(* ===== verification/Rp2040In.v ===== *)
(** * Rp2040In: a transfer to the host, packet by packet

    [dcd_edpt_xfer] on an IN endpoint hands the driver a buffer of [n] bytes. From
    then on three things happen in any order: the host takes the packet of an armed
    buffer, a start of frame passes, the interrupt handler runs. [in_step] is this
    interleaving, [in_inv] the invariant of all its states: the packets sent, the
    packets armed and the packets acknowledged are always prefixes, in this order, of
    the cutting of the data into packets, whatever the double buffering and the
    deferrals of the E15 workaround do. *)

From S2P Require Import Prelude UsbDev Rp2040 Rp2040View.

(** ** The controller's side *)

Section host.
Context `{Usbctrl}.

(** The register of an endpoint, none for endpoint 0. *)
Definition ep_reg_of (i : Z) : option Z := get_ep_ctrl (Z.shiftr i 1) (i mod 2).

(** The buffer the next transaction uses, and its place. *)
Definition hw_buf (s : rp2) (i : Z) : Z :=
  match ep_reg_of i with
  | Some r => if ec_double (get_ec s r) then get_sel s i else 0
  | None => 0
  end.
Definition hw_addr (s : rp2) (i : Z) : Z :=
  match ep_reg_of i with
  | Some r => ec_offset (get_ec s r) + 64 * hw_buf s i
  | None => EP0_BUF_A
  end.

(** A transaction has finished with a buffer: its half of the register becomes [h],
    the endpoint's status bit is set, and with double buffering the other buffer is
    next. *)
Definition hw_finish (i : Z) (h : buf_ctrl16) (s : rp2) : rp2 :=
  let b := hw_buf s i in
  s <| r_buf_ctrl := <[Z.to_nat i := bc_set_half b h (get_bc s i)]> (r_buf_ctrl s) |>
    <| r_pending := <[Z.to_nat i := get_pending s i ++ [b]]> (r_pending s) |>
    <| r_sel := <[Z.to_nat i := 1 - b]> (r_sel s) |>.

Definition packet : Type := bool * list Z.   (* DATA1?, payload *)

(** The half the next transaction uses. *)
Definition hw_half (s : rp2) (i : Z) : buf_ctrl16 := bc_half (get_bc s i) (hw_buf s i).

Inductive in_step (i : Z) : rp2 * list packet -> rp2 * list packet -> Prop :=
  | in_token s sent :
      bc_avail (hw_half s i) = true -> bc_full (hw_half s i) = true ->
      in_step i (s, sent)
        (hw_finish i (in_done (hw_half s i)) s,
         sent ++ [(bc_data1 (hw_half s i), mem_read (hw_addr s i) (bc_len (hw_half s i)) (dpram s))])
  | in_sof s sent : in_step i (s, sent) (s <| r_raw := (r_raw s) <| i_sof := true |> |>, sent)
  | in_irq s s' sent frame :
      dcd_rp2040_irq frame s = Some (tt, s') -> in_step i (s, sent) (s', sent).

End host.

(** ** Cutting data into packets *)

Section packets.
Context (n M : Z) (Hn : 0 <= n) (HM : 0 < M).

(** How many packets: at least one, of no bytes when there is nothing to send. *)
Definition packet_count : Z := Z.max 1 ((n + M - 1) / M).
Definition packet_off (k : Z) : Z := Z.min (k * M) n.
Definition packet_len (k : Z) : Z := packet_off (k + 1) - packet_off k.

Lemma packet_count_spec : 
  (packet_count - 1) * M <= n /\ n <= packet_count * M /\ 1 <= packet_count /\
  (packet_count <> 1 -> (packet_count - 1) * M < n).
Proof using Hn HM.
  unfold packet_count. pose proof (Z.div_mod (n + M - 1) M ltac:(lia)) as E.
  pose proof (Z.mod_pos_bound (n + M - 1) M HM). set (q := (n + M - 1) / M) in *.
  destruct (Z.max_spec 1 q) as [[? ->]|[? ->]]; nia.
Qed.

_Work to be completed_:
Find where "Proof using Hn HM." occurs in the data, and please write out that line through the last line exactly, with nothing else.

_Worked solution_:
Proof using Hn HM.
  unfold packet_count. pose proof (Z.div_mod (n + M - 1) M ltac:(lia)) as E.
  pose proof (Z.mod_pos_bound (n + M - 1) M HM). set (q := (n + M - 1) / M) in *.
  destruct (Z.max_spec 1 q) as [[? ->]|[? ->]]; nia.
Qed.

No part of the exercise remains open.